* Work instruction
From the first line to the last, set down the data exactly as given.

(Collected data entries)
= Beginning of Section =
(** C3: a run always completes, whatever the fetches return: it makes
    exactly one request per registry entry, to that city's URL with the
    configured key, and ends with "Application stopped" followed by the
    execution-time line (the two deferred calls, in reverse order of
    registration). *)
Theorem main_completes (order : list (string * (string * string))) (w : World) :
  Permutation order (map_to_list cities) ->
  exists evs, w_trace (snd (main_with_order order w)) = w_trace w ++ evs /\
  Permutation (map request_url (List.filter is_request evs))
              (map (entry_url (api_key w)) (map_to_list cities)) /\
  exists pre, evs = pre ++ [ELog LevelInfo "Application stopped" []; EPrint (exec_time_line (elapsed w))].
Proof.
  intros Hperm. exists (run_events order w). split; [apply main_trace|]. split.
  - unfold run_events. rewrite !List.filter_app, !map_app.
    destruct (load_record_class w) as (_ & _ & _ & L4 & _). simpl. rewrite L4. simpl.
    rewrite loop_requests, app_nil_r. apply Permutation_map. exact Hperm.
  - exists ([load_record w; ELog LevelInfo "Application started" []]
            ++ loop_events (w_net w) (api_key w) debug (w_requests w) order).
    unfold run_events. rewrite app_assoc. reflexivity.
Qed.

(** C24: the last line [main] prints is the time it took.  When the two
    readings of the clock (line 45 and line 47) are [int64] times that do
    not go backwards, [time.Since(startNow)] is their difference, clamped
    to [maxDuration] if it does not fit, and the deferred closure prints
    it as "Execution time: " followed by the [Duration]'s text. *)
Theorem main_prints_elapsed (order : list (string * (string * string))) (w : World) :
  (min_int64 <= w_clock w (w_clock_reads w) <= max_int64)%Z ->
  (min_int64 <= w_clock w (S (w_clock_reads w)) <= max_int64)%Z ->
  (w_clock w (w_clock_reads w) <= w_clock w (S (w_clock_reads w)))%Z ->
  exists pre, w_trace (snd (main_with_order order w)) =
    pre ++ [EPrint (exec_time_line
                      (Z.min max_int64 (w_clock w (S (w_clock_reads w)) - w_clock w (w_clock_reads w))%Z))].
Proof.
  intros H0 H1 Hle. rewrite main_trace. unfold run_events, elapsed.
  rewrite (sub_mono_forward _ _ H1 H0 Hle).
  exists (w_trace w ++ [load_record w; ELog LevelInfo "Application started" []]
            ++ loop_events (w_net w) (api_key w) debug (w_requests w) order
            ++ [ELog LevelInfo "Application stopped" []]).
  rewrite <- !app_assoc. reflexivity.
Qed.

End Driver.

(** ** Configuration *)

(** C4: the key [main] sends is the environment's [API_KEY] when it is
    set, even if [.env] sets it too ([godotenv.Load] does not override);
    otherwise the [API_KEY] the parser reads from a [.env] that parses
    (its last line for the name), if [os.Setenv] accepts the value (no
    NUL byte); otherwise the empty string.  A missing or malformed
    [.env] does not stop the run. *)
Theorem api_key_spec (w : World) :
  api_key w =
    match w_env w !! "API_KEY" with
    | Some k => k
    | None =>
        match w_dotenv w with
        | DotEnvFile src =>
            match DotEnv.unmarshal_bytes src with
            | DotEnv.Success out =>
                match out !! "API_KEY" with
                | Some v => if DotEnv.setenv_ok "API_KEY" v then v else ""
                | None => ""
                end
            | DotEnv.Failure _ => ""
            end
        | _ => ""
        end
    end.
Proof.
  rewrite api_key_env. unfold env_after_load, DotEnv.load_env.
  destruct (w_env w !! "API_KEY") as [k|] eqn:E; destruct (w_dotenv w) as [| |src]; simpl; rewrite ?E;
    try reflexivity; destruct (DotEnv.unmarshal_bytes src) as [out|e]; simpl; rewrite ?E; try reflexivity.
  - rewrite (lookup_union_Some_l _ _ _ _ E). reflexivity.
  - rewrite (lookup_union_r _ _ _ E), map_lookup_filter.
    destruct (out !! "API_KEY") as [v|]; simpl; [|reflexivity].
    destruct (DotEnv.setenv_ok "API_KEY" v); reflexivity.
Qed.

(** C31: [godotenv.Load] and [os.Getenv] composed: when the environment
    has no [API_KEY] and [.env] is a file of plain [KEY=VALUE] lines
    whose last [API_KEY] line gives [v], the key [main] sends is [v]. *)
Theorem api_key_from_file (w : World) (entries : list (string * string)) (v : string) :
  w_env w !! "API_KEY" = None -> w_dotenv w = DotEnvFile (DotEnv.render entries) ->
  Forall (fun kv => DotEnv.plain_entry kv = true) entries -> DotEnv.dotenv_map entries !! "API_KEY" = Some v ->
  api_key w = v.
Proof.
  intros He Hd Hp Hv. rewrite api_key_env. unfold env_after_load. rewrite Hd, DotEnv.load_env_render by exact Hp.
  rewrite (lookup_union_r _ _ _ He), Hv. reflexivity.
Qed.

(** ** The driver with [fetchWeatherData] *)

Lemma fetch_messages_disjoint :
  ~ In msg_success fetch_messages_impl /\ ~ In msg_failure fetch_messages_impl.
Proof. split; simpl; intros H; repeat destruct H as [H|H]; discriminate || contradiction. Qed.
= End of Section =
* Answer area
(** C3: a run always completes, whatever the fetches return: it makes
    exactly one request per registry entry, to that city's URL with the
    configured key, and ends with "Application stopped" followed by the
    execution-time line (the two deferred calls, in reverse order of
    registration). *)
Theorem main_completes (order : list (string * (string * string))) (w : World) :
  Permutation order (map_to_list cities) ->
  exists evs, w_trace (snd (main_with_order order w)) = w_trace w ++ evs /\
  Permutation (map request_url (List.filter is_request evs))
              (map (entry_url (api_key w)) (map_to_list cities)) /\
  exists pre, evs = pre ++ [ELog LevelInfo "Application stopped" []; EPrint (exec_time_line (elapsed w))].
Proof.
  intros Hperm. exists (run_events order w). split; [apply main_trace|]. split.
  - unfold run_events. rewrite !List.filter_app, !map_app.
    destruct (load_record_class w) as (_ & _ & _ & L4 & _). simpl. rewrite L4. simpl.
    rewrite loop_requests, app_nil_r. apply Permutation_map. exact Hperm.
  - exists ([load_record w; ELog LevelInfo "Application started" []]
            ++ loop_events (w_net w) (api_key w) debug (w_requests w) order).
    unfold run_events. rewrite app_assoc. reflexivity.
Qed.

(** C24: the last line [main] prints is the time it took.  When the two
    readings of the clock (line 45 and line 47) are [int64] times that do
    not go backwards, [time.Since(startNow)] is their difference, clamped
    to [maxDuration] if it does not fit, and the deferred closure prints
    it as "Execution time: " followed by the [Duration]'s text. *)
Theorem main_prints_elapsed (order : list (string * (string * string))) (w : World) :
  (min_int64 <= w_clock w (w_clock_reads w) <= max_int64)%Z ->
  (min_int64 <= w_clock w (S (w_clock_reads w)) <= max_int64)%Z ->
  (w_clock w (w_clock_reads w) <= w_clock w (S (w_clock_reads w)))%Z ->
  exists pre, w_trace (snd (main_with_order order w)) =
    pre ++ [EPrint (exec_time_line
                      (Z.min max_int64 (w_clock w (S (w_clock_reads w)) - w_clock w (w_clock_reads w))%Z))].
Proof.
  intros H0 H1 Hle. rewrite main_trace. unfold run_events, elapsed.
  rewrite (sub_mono_forward _ _ H1 H0 Hle).
  exists (w_trace w ++ [load_record w; ELog LevelInfo "Application started" []]
            ++ loop_events (w_net w) (api_key w) debug (w_requests w) order
            ++ [ELog LevelInfo "Application stopped" []]).
  rewrite <- !app_assoc. reflexivity.
Qed.

End Driver.

(** ** Configuration *)

(** C4: the key [main] sends is the environment's [API_KEY] when it is
    set, even if [.env] sets it too ([godotenv.Load] does not override);
    otherwise the [API_KEY] the parser reads from a [.env] that parses
    (its last line for the name), if [os.Setenv] accepts the value (no
    NUL byte); otherwise the empty string.  A missing or malformed
    [.env] does not stop the run. *)
Theorem api_key_spec (w : World) :
  api_key w =
    match w_env w !! "API_KEY" with
    | Some k => k
    | None =>
        match w_dotenv w with
        | DotEnvFile src =>
            match DotEnv.unmarshal_bytes src with
            | DotEnv.Success out =>
                match out !! "API_KEY" with
                | Some v => if DotEnv.setenv_ok "API_KEY" v then v else ""
                | None => ""
                end
            | DotEnv.Failure _ => ""
            end
        | _ => ""
        end
    end.
Proof.
  rewrite api_key_env. unfold env_after_load, DotEnv.load_env.
  destruct (w_env w !! "API_KEY") as [k|] eqn:E; destruct (w_dotenv w) as [| |src]; simpl; rewrite ?E;
    try reflexivity; destruct (DotEnv.unmarshal_bytes src) as [out|e]; simpl; rewrite ?E; try reflexivity.
  - rewrite (lookup_union_Some_l _ _ _ _ E). reflexivity.
  - rewrite (lookup_union_r _ _ _ E), map_lookup_filter.
    destruct (out !! "API_KEY") as [v|]; simpl; [|reflexivity].
    destruct (DotEnv.setenv_ok "API_KEY" v); reflexivity.
Qed.

(** C31: [godotenv.Load] and [os.Getenv] composed: when the environment
    has no [API_KEY] and [.env] is a file of plain [KEY=VALUE] lines
    whose last [API_KEY] line gives [v], the key [main] sends is [v]. *)
Theorem api_key_from_file (w : World) (entries : list (string * string)) (v : string) :
  w_env w !! "API_KEY" = None -> w_dotenv w = DotEnvFile (DotEnv.render entries) ->
  Forall (fun kv => DotEnv.plain_entry kv = true) entries -> DotEnv.dotenv_map entries !! "API_KEY" = Some v ->
  api_key w = v.
Proof.
  intros He Hd Hp Hv. rewrite api_key_env. unfold env_after_load. rewrite Hd, DotEnv.load_env_render by exact Hp.
  rewrite (lookup_union_r _ _ _ He), Hv. reflexivity.
Qed.

(** ** The driver with [fetchWeatherData] *)

Lemma fetch_messages_disjoint :
  ~ In msg_success fetch_messages_impl /\ ~ In msg_failure fetch_messages_impl.
Proof. split; simpl; intros H; repeat destruct H as [H|H]; discriminate || contradiction. Qed.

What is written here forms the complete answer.